Let $f$ be a fixed time-constructable function.

The classical universal simulation result for TMs (Hennie and Stearns, 1966) states that there is a two-tape TM $U$ such that given

  • the description of a TM $\langle M \rangle$, and



  • an input string $x$,



runs for $g(|x|)$ steps and returns $M$'s answer on $x$. And $g$ can be taken to be any function in $\omega(f(n)\lg f(n))$.

My questions are:

-
What is the best known simulation result on a single tape TM? Does the result above also still hold?

-
Is there any improvement on [HS66]? Can we simulate TMs on a two-tape TM for $f(n)$ steps in a faster way?
Can we take $g(n)$ to be in $\omega(f(n))$ in place of $\omega(f(n)\lg f(n))$?

Solution

What is the best known simulation result on a single tape TM? Does the result above also still hold?

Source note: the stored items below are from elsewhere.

(** The bits of the map in memory, once on the disk. *)
Lemma map_written_bit s s' b : volume_fits s -> map_written (SFS_FREEMAPBLOCKS (sb_nblocks (ck_sb s))) s s' ->
  0 <= b < sb_nblocks (ck_sb s) -> disk_mapbit (ck_disk s') b = mapbit (freemapdata s) b.
Proof.
  intros V (d & bad & -> & _ & _ & _ & _ & Hmap & _) Hb. pose proof (fits_small s V) as [_ Hbits].
  pose proof (fits_map s V) as Hlen. unfold map_bits in Hbits. unfold disk_mapbit. cbn [ck_disk set_ck_disk].
  change SFS_BITSPERBLOCK with 4096. change SFS_BLOCKSIZE with 512 in *. change SFS_FREEMAP_START with 2 in *.
  set (n := SFS_FREEMAPBLOCKS _) in *. rewrite Hmap by (Z.div_mod_to_equations; lia).
  rewrite mapbit_slice by (Z.div_mod_to_equations; lia). f_equal. Z.div_mod_to_equations. lia.
Qed.

(** Writing the free map leaves the inodes alone. *)
Lemma map_written_keeps n s s' : tables_ok n s -> map_written (SFS_FREEMAPBLOCKS n) s s' ->
  keeps (concat (map (claimed (ck_disk s)) (inos s))) (ck_disk s) (ck_disk s').
Proof.
  intros Hc (d & bad & -> & _ & _ & _ & _ & _ & Hk) b Hb. cbn [ck_disk set_ck_disk]. pose proof Hc as [_ _ _ [Hnd Hr _]].
  cbn [app] in Hnd, Hr. unfold used_blocks in Hnd, Hr. apply Forall_app in Hr as [_ Hr]. rewrite Forall_forall in Hr.
  apply Hk; [by apply Hr|]. intros Hin. apply NoDup_app in Hnd as (_ & Hnd & _). apply (Hnd b); [|done].
  apply list_elem_of_further, list_elem_of_fmap. exists (b - SFS_FREEMAP_START). split; [lia|]. apply elem_of_seqZ. lia.
Qed.

Lemma keeps_claimed d d' l i : keeps (concat (map (claimed d) l)) d d' -> i ∈ l -> keeps (claimed d i) d d'.
Proof.
  intros Hk Hi b Hb. apply Hk. apply list_elem_of_In, in_concat. exists (claimed d i).
  split; [by apply in_map, list_elem_of_In|by apply list_elem_of_In].
Qed.

(** The state after the first phase. *)
Record ready (n : Z) (s : sfsck) : Prop := {
  rdy_tables : tables_ok n s;
  rdy_root : SFS_ROOTDIR_INO ∈ inos s;
  rdy_closed : forall i, i ∈ inos s -> sfi_type (inode_at (ck_disk s) i) = SFS_TYPE_DIR -> dir_closed s i;
  rdy_map : Forall (fun b => disk_mapbit (ck_disk s) b = true) (used n s)
}.
(* ===== verification/Adder.v ===== *)
(** * The adders, [asst1/math.c]

    [maths] starts [nadders] threads that increment a shared counter until it
    is [nadds], and waits for them.  The model has a step for every access to
    a shared variable, so that the threads interleave as they do on a machine;
    [P] and [V] are single steps on the count of a semaphore, [P] waiting
    until it is positive.  A thread is its program counter with its local
    variables. *)

From S2P Require Import Prelude Interleave.

Definition NADDERS : nat := 10.
Definition NADDS : Z := 10000.

(** Where an [adder] thread is, with [a], [b] and what it has read. *)
Inductive adder_pc :=
| AP                      (* P(lock_cnt) *)
| ARead                   (* a = counter *)
| ATest (a : Z)           (* if (a < NADDS) *)
| ALoad (a : Z)           (* the right-hand side of counter = counter + 1 *)
| AStore (a t : Z)        (* its left-hand side *)
| ABack (a : Z)           (* b = counter *)
| AStat (a b : Z)         (* read adder_counters[addernumber] *)
| AStat2 (a b c : Z)      (* adder_counters[addernumber]++ *)
| ASane (a b : Z)         (* if (a + 1 != b) kprintf *)
| AV (flag : bool)        (* V(lock_cnt), and the test of the loop *)
| AFinish                 (* V(finished) *)
| AExit.                  (* thread_exit() *)

(** Where [maths] is. *)
Inductive main_pc :=
| MFork (index : nat)
| MWait (index : nat)
| MReport                           (* kprintf("... %ld adds", counter) *)
| MSum (adds : Z) (index : nat) (sum : Z)
| MDone (adds sum : Z).             (* what it has printed *)

Record maths_state := Maths {
  counter : Z;
  adder_counters : list Z;
  lock_cnt : Z;
  finished : Z;
  adders : list (option adder_pc);   (* None before thread_fork *)
  maths_main : main_pc;
  complaints : Z                     (* lines printed by the check a + 1 != b *)
}.

Section maths.
Context (nadders : nat) (nadds : Z).

(** The state when [maths] has made its semaphores, with the counters as an
    earlier run left them: [maths] does not clear them. *)
Definition maths_start (c : Z) (l : list Z) : maths_state :=
  Maths c l 1 0 (replicate nadders None) (MFork 0) 0.

(** The first run after boot. *)
Definition maths_boot : maths_state := maths_start 0 (replicate nadders 0).

Definition set_pc (i : nat) (pc : adder_pc) (s : maths_state) : maths_state :=
  Maths (counter s) (adder_counters s) (lock_cnt s) (finished s) (<[i := Some pc]> (adders s)) (maths_main s) (complaints s).
Definition set_main (pc : main_pc) (s : maths_state) : maths_state :=
  Maths (counter s) (adder_counters s) (lock_cnt s) (finished s) (adders s) pc (complaints s).
Definition set_counter (c : Z) (s : maths_state) : maths_state :=
  Maths c (adder_counters s) (lock_cnt s) (finished s) (adders s) (maths_main s) (complaints s).
Definition set_counters (l : list Z) (s : maths_state) : maths_state :=
  Maths (counter s) l (lock_cnt s) (finished s) (adders s) (maths_main s) (complaints s).
Definition set_lock (c : Z) (s : maths_state) : maths_state :=
  Maths (counter s) (adder_counters s) c (finished s) (adders s) (maths_main s) (complaints s).
Definition set_finished (c : Z) (s : maths_state) : maths_state :=
  Maths (counter s) (adder_counters s) (lock_cnt s) c (adders s) (maths_main s) (complaints s).
Definition complain (s : maths_state) : maths_state :=
  Maths (counter s) (adder_counters s) (lock_cnt s) (finished s) (adders s) (maths_main s) (complaints s + 1).

(** The next step of adder [i]; [None] when it cannot take one. *)
Definition adder (i : nat) (s : maths_state) : option maths_state :=
  match adders s !! i with
  | Some (Some pc) =>
      match pc with
      | AP => if 0 <? lock_cnt s then Some (set_pc i ARead (set_lock (lock_cnt s - 1) s)) else None
      | ARead => Some (set_pc i (ATest (counter s)) s)
      | ATest a => Some (set_pc i (if a <? nadds then ALoad a else AV false) s)
      | ALoad a => Some (set_pc i (AStore a (counter s)) s)
      | AStore a t => Some (set_pc i (ABack a) (set_counter (u32 (t + 1)) s))
      | ABack a => Some (set_pc i (AStat a (counter s)) s)
      | AStat a b => c ← adder_counters s !! i; Some (set_pc i (AStat2 a b c) s)
      | AStat2 a b c => Some (set_pc i (ASane a b) (set_counters (<[i := u32 (c + 1)]> (adder_counters s)) s))
      | ASane a b => Some (set_pc i (AV true) (if u32 (a + 1) =? b then s else complain s))
      | AV flag => Some (set_pc i (if flag then AP else AFinish) (set_lock (lock_cnt s + 1) s))
      | AFinish => Some (set_pc i AExit (set_finished (finished s + 1) s))
      | AExit => None
      end
  | _ => None
  end.

(** The next step of [maths]: threads are forked in order ([panic] on a
    failure), then waited for. *)
Definition maths (s : maths_state) : option maths_state :=
  match maths_main s with
  | MFork i =>
      if (i <? nadders)%nat then
        Some (Maths (counter s) (adder_counters s) (lock_cnt s) (finished s) (<[i := Some AP]> (adders s)) (MFork (S i)) (complaints s))
      else Some (set_main (MWait 0) s)
  | MWait i =>
      if (i <? nadders)%nat then
        if 0 <? finished s then Some (set_main (MWait (S i)) (set_finished (finished s - 1) s)) else None
      else Some (set_main MReport s)
  | MReport => Some (set_main (MSum (counter s) 0 0) s)
  | MSum adds i sum =>
      if (i <? nadders)%nat then c ← adder_counters s !! i; Some (set_main (MSum adds (S i) (u32 (sum + c))) s)
      else Some (set_main (MDone adds sum) s)
  | MDone _ _ => None
  end.

(** A step of the machine: of [maths] or of an adder. *)
Inductive maths_step (s s' : maths_state) : Prop :=
| step_main : maths s = Some s' -> maths_step s s'
| step_adder i : adder i s = Some s' -> maths_step s s'.

(** ** The invariant *)

(** In the critical region, and between the increment of the counter and
    that of the statistics. *)
Definition critical (o : option adder_pc) : Z :=
  match o with
  | Some (ARead | ATest _ | ALoad _ | AStore _ _ | ABack _ | AStat _ _ | AStat2 _ _ _ | ASane _ _ | AV _) => 1
  | _ => 0
  end.

Definition uncounted (o : option adder_pc) : Z :=
  match o with Some (ABack _ | AStat _ _ | AStat2 _ _ _) => 1 | _ => 0 end.

Definition exited (o : option adder_pc) : Z := match o with Some AExit => 1 | _ => 0 end.

(** What adder [i] knows. *)
Definition adder_knows (s : maths_state) (i : nat) (pc : adder_pc) : Prop :=
  match pc with
  | AP | ARead => True
  | ATest a => a = counter s
  | ALoad a => a = counter s /\ a < nadds
  | AStore a t => a = counter s /\ t = counter s /\ a < nadds
  | ABack a => counter s = a + 1
  | AStat a b => counter s = a + 1 /\ b = counter s
  | AStat2 a b c => counter s = a + 1 /\ b = counter s /\ adder_counters s !! i = Some c
  | ASane a b => counter s = a + 1 /\ b = counter s
  | AV flag => flag = false -> counter s = nadds
  | AFinish | AExit => counter s = nadds
  end.

Definition forked (pc : main_pc) : nat := match pc with MFork i => i | _ => nadders end.
Definition waited (pc : main_pc) : nat := match pc with MFork _ => 0 | MWait i => i | _ => nadders end.

(** What [maths] knows once all adders have finished. *)
Definition main_knows (s : maths_state) : Prop :=
  match maths_main s with
  | MSum adds i sum => adds = nadds /\ sum = wsum id (take i (adder_counters s)) /\ (i <= nadders)%nat
  | MDone adds sum => adds = nadds /\ sum = nadds
  | _ => True
  end.

Record maths_inv (s : maths_state) : Prop := {
  mi_len : length (adders s) = nadders /\ length (adder_counters s) = nadders;
  mi_lock : lock_cnt s = 1 - wsum critical (adders s) /\ 0 <= lock_cnt s;
  mi_counter : 0 <= counter s <= nadds;
  mi_stats : counter s = wsum id (adder_counters s) + wsum uncounted (adders s);
  mi_nonneg : Forall (fun c => 0 <= c) (adder_counters s);
  mi_knows : forall i pc, adders s !! i = Some (Some pc) -> adder_knows s i pc;
  mi_finished : finished s = wsum exited (adders s) - Z.of_nat (waited (maths_main s)) /\ 0 <= finished s;
  mi_forked : (forked (maths_main s) <= nadders)%nat /\ forall i, (i < forked (maths_main s))%nat -> exists pc, adders s !! i = Some (Some pc);
  mi_unforked : forall i, (forked (maths_main s) <= i < nadders)%nat -> adders s !! i = Some None;
  mi_waited : (waited (maths_main s) <= nadders)%nat;
  mi_sane : complaints s = 0;
  mi_done : main_knows s
}.

(** ** It is kept *)

Hypothesis Hnadds : 0 <= nadds < 2 ^ 32.
Hypothesis Hnadders : (0 < nadders)%nat.

Lemma critical_range o : 0 <= critical o <= 1.
Proof. destruct o as [[]|]; cbn; lia. Qed.

Lemma uncounted_critical o : 0 <= uncounted o <= critical o.
Proof. destruct o as [[]|]; cbn; lia. Qed.

Lemma exited_range o : 0 <= exited o <= 1.
Proof. destruct o as [[]|]; cbn; lia. Qed.

Lemma maths_start_inv c l :
  length l = nadders -> Forall (fun x => 0 <= x) l -> wsum id l = c -> c <= nadds -> maths_inv (maths_start c l).
Proof.
  intros Hl Hnn Hc Hle. pose proof (wsum_Forall id l Hnn).
  split; cbn; rewrite ?length_replicate, ?wsum_replicate; cbn; try lia; try done.
  - intros i pc Hi. apply lookup_replicate in Hi. destruct Hi as [Hi _]. discriminate.
  - split; [lia|]. intros i Hi. lia.
  - intros i Hi. apply lookup_replicate. split; [done | lia].
Qed.

(** Mutual exclusion. *)
Lemma one_critical s i j o o' :
  maths_inv s -> i <> j -> adders s !! i = Some o -> adders s !! j = Some o' -> critical o = 1 -> critical o' = 0.
Proof.
  intros I Hne Hi Hj Hc. destruct (mi_lock s I) as [H1 H2].
  pose proof (wsum_two critical (adders s) i j o o' (fun o => proj1 (critical_range o)) Hne Hi Hj). pose proof (critical_range o'). lia.
Qed.

(** The knowledge of a thread outside the critical region survives as long
    as the counter that has reached its end stays. *)
Lemma knows_outside s s' j pc :
  critical (Some pc) = 0 -> (counter s = nadds -> counter s' = nadds) -> adder_knows s j pc -> adder_knows s' j pc.
Proof. destruct pc; cbn; try done; auto. Qed.

Lemma knows_same s s' j pc :
  counter s' = counter s -> adder_counters s' = adder_counters s -> adder_knows s j pc -> adder_knows s' j pc.
Proof. intros H1 H2. destruct pc; cbn; by rewrite ?H1, ?H2. Qed.

(** Every adder has exited when [maths] has been woken by all. *)
Lemma all_exited s i o : maths_inv s -> waited (maths_main s) = nadders -> adders s !! i = Some o -> o = Some AExit.
Proof.
  intros I Hw Hi. destruct (mi_finished s I) as [H1 H2]. destruct (mi_len s I) as [Hl _].
  assert (Hb : forall o, exited o <= 1) by (intros o'; apply exited_range). pose proof (wsum_bound exited (adders s) Hb).
  assert (He : exited o = 1) by (apply (wsum_full exited (adders s) i o Hb); [lia | done]). by destruct o as [[]|].
Qed.

(** A step of adder [i] from [pc] to [pc']. *)
Lemma adder_moves s i pc pc' c l k f n :
  maths_inv s -> adders s !! i = Some (Some pc) ->
  let s' := Maths c l k f (<[i := Some pc']> (adders s)) (maths_main s) n in
  length l = nadders -> k = lock_cnt s - critical (Some pc') + critical (Some pc) -> 0 <= k ->
  0 <= c <= nadds -> c - wsum id l = counter s - wsum id (adder_counters s) + uncounted (Some pc') - uncounted (Some pc) ->
  Forall (fun x => 0 <= x) l -> f = finished s + exited (Some pc') -> exited (Some pc) = 0 -> n = 0 ->
  adder_knows s' i pc' ->
  (forall j q, j <> i -> adders s !! j = Some (Some q) -> adder_knows s j q -> adder_knows s' j q) ->
  maths_inv s'.
Proof.
  intros I Hi s' Hl Hk Hk0 Hc Hst Hnn Hf Hex Hn Hme Hoth.
  pose proof (exited_range (Some pc')).
  assert (Hnot : main_knows s').
  { unfold main_knows. cbn. destruct (maths_main s) eqn:Em; try done; exfalso;
      pose proof (all_exited s i _ I ltac:(by rewrite Em) Hi); by simplify_eq. }
  destruct I as [I1 I2 I3 I4 I5 I6 I7 I8 I9 I10 I11 I12].
  split; cbn [adders adder_counters lock_cnt counter finished maths_main complaints s']; rewrite ?length_insert, ?(wsum_insert _ _ _ _ _ Hi); try done; try lia.
  - intros j q Hj. destruct (decide (i = j)) as [<-|Hne].
    + rewrite list_lookup_insert_eq in Hj by (by apply lookup_lt_Some in Hi). by simplify_eq.
    + rewrite list_lookup_insert_ne in Hj by done. apply (Hoth j q); auto.
  - split; [apply I8|]. intros j Hj. destruct (decide (i = j)) as [<-|Hne].
    + exists pc'. apply list_lookup_insert_eq. by apply lookup_lt_Some in Hi.
    + rewrite list_lookup_insert_ne by done. by apply I8.
  - intros j Hj. destruct (decide (i = j)) as [<-|Hne]; [rewrite (I9 i Hj) in Hi; done|]. rewrite list_lookup_insert_ne by done. by apply I9.
Qed.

We can simulate a multiple-tape TM on a single-tape TM with quadratic increase in time. The simulation time is $O(n^2)$. The quadratic increase is required since there are languages (e.g. palindromes) that require time $\Omega(n^2)$ on a single-tape DTM but can be solved in time $O(n)$ on a two-tape DTM.

In short, the result above does not work when the simulator is a single-tape TM.

For simulation of single-tape TMs on a single-tape TM (with arbitrary finite alphabet), the result holds, i.e. the simulation can be done with $\lg$ factor increase in time. See (2) and (3). The reference seems to be (6).


Is there any improvement on [HS66]? Can we simulate TMs on a two-tape TM for $f(n)$ steps in a faster way? Can we take $g(n)$ to be in $\omega(f(n))$ in place of $\omega(f(n)\lg f(n))$?

It seems that there hasn't been any improvement since that would imply a better time hierarchy theorem than currently known.

Correction: The usual hierarchy theorems are based on time complexity classes defined using single tape TMs. For $n$-tape TMs a tight result similar to the space hierarchy theorem is proven by Furer in 1982 (5). The $\lg$ factor is not needed. Also see (4).

References:

-
Peter van Emde Boas, "Machine Models and Simulation", in Handbook of Theoretical Computer Science, 1990

(in particular, pp. 18-21)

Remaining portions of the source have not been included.